** Opening Exercise data block **

(** *** C7 *)

Lemma compile_method_contract_witness :
  exists w' logger,
    CompileMethod created world worker method_foo false = Returns (true, w') /\
    history w' =
      [CallJitCompile worker 4096 method_foo false false None;
       CallTrimMaps;
       CallAddTimingLogger logger] /\
    backend_state w' = 1 /\
    jit_arena_pool w' = 1 /\
    cumulative_timings w' = [logger] /\
    logger_name_ logger = "JIT compiler timing logger" /\
    kind_ logger = kThreadCpu /\
    timings_ logger =
      [{| timing_time := 1000; timing_name := Some "Compiling" |};
       {| timing_time := 1040; timing_name := None |};
       {| timing_time := 1040; timing_name := Some "TrimMaps" |};
       {| timing_time := 1042; timing_name := None |}].
Proof.
  apply (@compile_method_contract arm64 sample_backend
           created world worker method_foo false
           {| compiler_kind_ := kOptimizing; thread_count_ := 1;
              swap_fd_ := (-1)%Z; dedupe_enabled_ := false |}).
  - reflexivity.
  - reflexivity.
  - right. split; reflexivity.
Defined.

(** When the backend fails the trim and the timings are still there. *)
Example failed_compile_still_trims :
  outcome_map
    (fun r => (fst r, jit_arena_pool (snd r),
               length (cumulative_timings (snd r))))
    (CompileMethod created world worker method_native true)
  = Returns (false, 1, 1).
Proof. reflexivity. Qed.

(** *** C8 *)

Lemma create_disables_deduplication_witness :
  exists driver,
    compiler_driver_ created = Some driver /\
    dedupe_enabled_ driver = false /\
    forall (s : Storage.t) (code : list nat),
      Storage.well_formed s ->
      let r1 := Storage.store (dedupe_enabled_ driver) s code in
      let r2 := Storage.store (dedupe_enabled_ driver) (snd r1) code in
      fst r1 <> fst r2 /\
      Storage.lookup (fst r1) (snd r2) = Some code /\
      Storage.lookup (fst r2) (snd r2) = Some code /\
      Storage.lookup (fst r1) (Storage.release (fst r1) (snd r2)) = None /\
      Storage.lookup (fst r2) (Storage.release (fst r1) (snd r2)) = Some code /\
      Storage.lookup (fst r2) (Storage.release (fst r2) (snd r2)) = None /\
      Storage.lookup (fst r1) (Storage.release (fst r2) (snd r2)) = Some code.
Proof.
  apply (@create_disables_deduplication arm64 arm64_collaborators (runtime_with [] true) created []).
  reflexivity.
Defined.
(** * QuizTime backend: question delivery, statistics and leaderboard

    A shallow embedding of the request handlers of [index.js] (both the
    file-backed and the MongoDB-backed generations of the server) and the
    properties of their question selection, statistics merge and leaderboard
    maintenance.

    Conventions of the embedding:
    - JavaScript numbers that the handlers treat as counters, scores, prizes
      and ids are integers ([Z]); question ids, user names and levels are
      strings;
    - a request field that may be missing from the body is an [option]
      ([None] is JavaScript's [undefined]);
    - a MongoDB collection queried by a unique key is a [gmap] on that key, a
      collection scanned in natural order is a list, the single leaderboard
      document is an [option] (absent until first saved);
    - [save] validates and casts by the schema of [db/models.js]: a document
      that lacks a required path, or holds a value that does not cast to the
      type of its path, is rejected, and the handler's [catch] answers 500;
      [Number(s)] on a string is an argument [to_number] of the handlers that
      cast strings ([None] is NaN);
    - a module-level name that a module does not declare raises a
      ReferenceError where it is evaluated;
    - [Math.random] and the random comparator of the shuffle are oracles: the
      handlers take the outcome of the shuffle and the stream of random draws
      as arguments;
    - a [while] loop is run with fuel; [None] means the fuel ran out. *)

From Stdlib Require Import ZArith.
From Stdlib Require Uint63 Floats.
From stdpp Require Import base option list strings pretty gmap sorting.

Open Scope Z_scope.

(** ** JavaScript primitives used by the handlers *)

Module Js.

(** Values a JSON body field can hold, as far as truthiness matters. *)
Inductive jsval : Type :=
  | JUndefined
  | JNull
  | JBool (b : bool)
  | JNum (z : Z)
  | JNaN
  | JStr (s : string).

(** ToBoolean. *)
Definition truthy (v : jsval) : bool :=
  match v with
  | JUndefined | JNull | JNaN => false
  | JBool b => b
  | JNum z => negb (z =? 0)
  | JStr s => negb (String.eqb s "")
  end.

(** [a || b]. *)
Definition or (a b : jsval) : jsval := if truthy a then a else b.

(** [x || d] for an optional number: [undefined] and [0] give [d]. *)
Definition num_or (x : option Z) (d : Z) : Z :=
  match x with
  | Some z => if z =? 0 then d else z
  | None => d
  end.

(** [s || d] for an optional string: [undefined] and [""] give [d]. *)
Definition str_or (x : option string) (d : string) : string :=
  match x with
  | Some s => if String.eqb s "" then d else s
  | None => d
  end.

(** [x > 0] for an optional number: [undefined > 0] is [false]. *)
Definition gt0 (x : option Z) : bool :=
  match x with
  | Some z => 0 <? z
  | None => false
  end.

Section Arrays.
Context {A : Type}.

(** [Array.prototype.findIndex]: the first index whose element satisfies
    [p], or [-1]. *)
Fixpoint findIndex_from (p : A → bool) (l : list A) (i : Z) : Z :=
  match l with
  | [] => -1
  | x :: l' => if p x then i else findIndex_from p l' (i + 1)
  end.

Definition findIndex (p : A → bool) (l : list A) : Z := findIndex_from p l 0.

** Closing Exercise data block **

→ Task: The records must be reproduced in full. Nothing should differ.

→ Answer area:
(** *** C7 *)

Lemma compile_method_contract_witness :
  exists w' logger,
    CompileMethod created world worker method_foo false = Returns (true, w') /\
    history w' =
      [CallJitCompile worker 4096 method_foo false false None;
       CallTrimMaps;
       CallAddTimingLogger logger] /\
    backend_state w' = 1 /\
    jit_arena_pool w' = 1 /\
    cumulative_timings w' = [logger] /\
    logger_name_ logger = "JIT compiler timing logger" /\
    kind_ logger = kThreadCpu /\
    timings_ logger =
      [{| timing_time := 1000; timing_name := Some "Compiling" |};
       {| timing_time := 1040; timing_name := None |};
       {| timing_time := 1040; timing_name := Some "TrimMaps" |};
       {| timing_time := 1042; timing_name := None |}].
Proof.
  apply (@compile_method_contract arm64 sample_backend
           created world worker method_foo false
           {| compiler_kind_ := kOptimizing; thread_count_ := 1;
              swap_fd_ := (-1)%Z; dedupe_enabled_ := false |}).
  - reflexivity.
  - reflexivity.
  - right. split; reflexivity.
Defined.

(** When the backend fails the trim and the timings are still there. *)
Example failed_compile_still_trims :
  outcome_map
    (fun r => (fst r, jit_arena_pool (snd r),
               length (cumulative_timings (snd r))))
    (CompileMethod created world worker method_native true)
  = Returns (false, 1, 1).
Proof. reflexivity. Qed.

(** *** C8 *)

Lemma create_disables_deduplication_witness :
  exists driver,
    compiler_driver_ created = Some driver /\
    dedupe_enabled_ driver = false /\
    forall (s : Storage.t) (code : list nat),
      Storage.well_formed s ->
      let r1 := Storage.store (dedupe_enabled_ driver) s code in
      let r2 := Storage.store (dedupe_enabled_ driver) (snd r1) code in
      fst r1 <> fst r2 /\
      Storage.lookup (fst r1) (snd r2) = Some code /\
      Storage.lookup (fst r2) (snd r2) = Some code /\
      Storage.lookup (fst r1) (Storage.release (fst r1) (snd r2)) = None /\
      Storage.lookup (fst r2) (Storage.release (fst r1) (snd r2)) = Some code /\
      Storage.lookup (fst r2) (Storage.release (fst r2) (snd r2)) = None /\
      Storage.lookup (fst r1) (Storage.release (fst r2) (snd r2)) = Some code.
Proof.
  apply (@create_disables_deduplication arm64 arm64_collaborators (runtime_with [] true) created []).
  reflexivity.
Defined.
(** * QuizTime backend: question delivery, statistics and leaderboard

    A shallow embedding of the request handlers of [index.js] (both the
    file-backed and the MongoDB-backed generations of the server) and the
    properties of their question selection, statistics merge and leaderboard
    maintenance.

    Conventions of the embedding:
    - JavaScript numbers that the handlers treat as counters, scores, prizes
      and ids are integers ([Z]); question ids, user names and levels are
      strings;
    - a request field that may be missing from the body is an [option]
      ([None] is JavaScript's [undefined]);
    - a MongoDB collection queried by a unique key is a [gmap] on that key, a
      collection scanned in natural order is a list, the single leaderboard
      document is an [option] (absent until first saved);
    - [save] validates and casts by the schema of [db/models.js]: a document
      that lacks a required path, or holds a value that does not cast to the
      type of its path, is rejected, and the handler's [catch] answers 500;
      [Number(s)] on a string is an argument [to_number] of the handlers that
      cast strings ([None] is NaN);
    - a module-level name that a module does not declare raises a
      ReferenceError where it is evaluated;
    - [Math.random] and the random comparator of the shuffle are oracles: the
      handlers take the outcome of the shuffle and the stream of random draws
      as arguments;
    - a [while] loop is run with fuel; [None] means the fuel ran out. *)

From Stdlib Require Import ZArith.
From Stdlib Require Uint63 Floats.
From stdpp Require Import base option list strings pretty gmap sorting.

Open Scope Z_scope.

(** ** JavaScript primitives used by the handlers *)

Module Js.

(** Values a JSON body field can hold, as far as truthiness matters. *)
Inductive jsval : Type :=
  | JUndefined
  | JNull
  | JBool (b : bool)
  | JNum (z : Z)
  | JNaN
  | JStr (s : string).

(** ToBoolean. *)
Definition truthy (v : jsval) : bool :=
  match v with
  | JUndefined | JNull | JNaN => false
  | JBool b => b
  | JNum z => negb (z =? 0)
  | JStr s => negb (String.eqb s "")
  end.

(** [a || b]. *)
Definition or (a b : jsval) : jsval := if truthy a then a else b.

(** [x || d] for an optional number: [undefined] and [0] give [d]. *)
Definition num_or (x : option Z) (d : Z) : Z :=
  match x with
  | Some z => if z =? 0 then d else z
  | None => d
  end.

(** [s || d] for an optional string: [undefined] and [""] give [d]. *)
Definition str_or (x : option string) (d : string) : string :=
  match x with
  | Some s => if String.eqb s "" then d else s
  | None => d
  end.

(** [x > 0] for an optional number: [undefined > 0] is [false]. *)
Definition gt0 (x : option Z) : bool :=
  match x with
  | Some z => 0 <? z
  | None => false
  end.

Section Arrays.
Context {A : Type}.

(** [Array.prototype.findIndex]: the first index whose element satisfies
    [p], or [-1]. *)
Fixpoint findIndex_from (p : A → bool) (l : list A) (i : Z) : Z :=
  match l with
  | [] => -1
  | x :: l' => if p x then i else findIndex_from p l' (i + 1)
  end.

Definition findIndex (p : A → bool) (l : list A) : Z := findIndex_from p l 0.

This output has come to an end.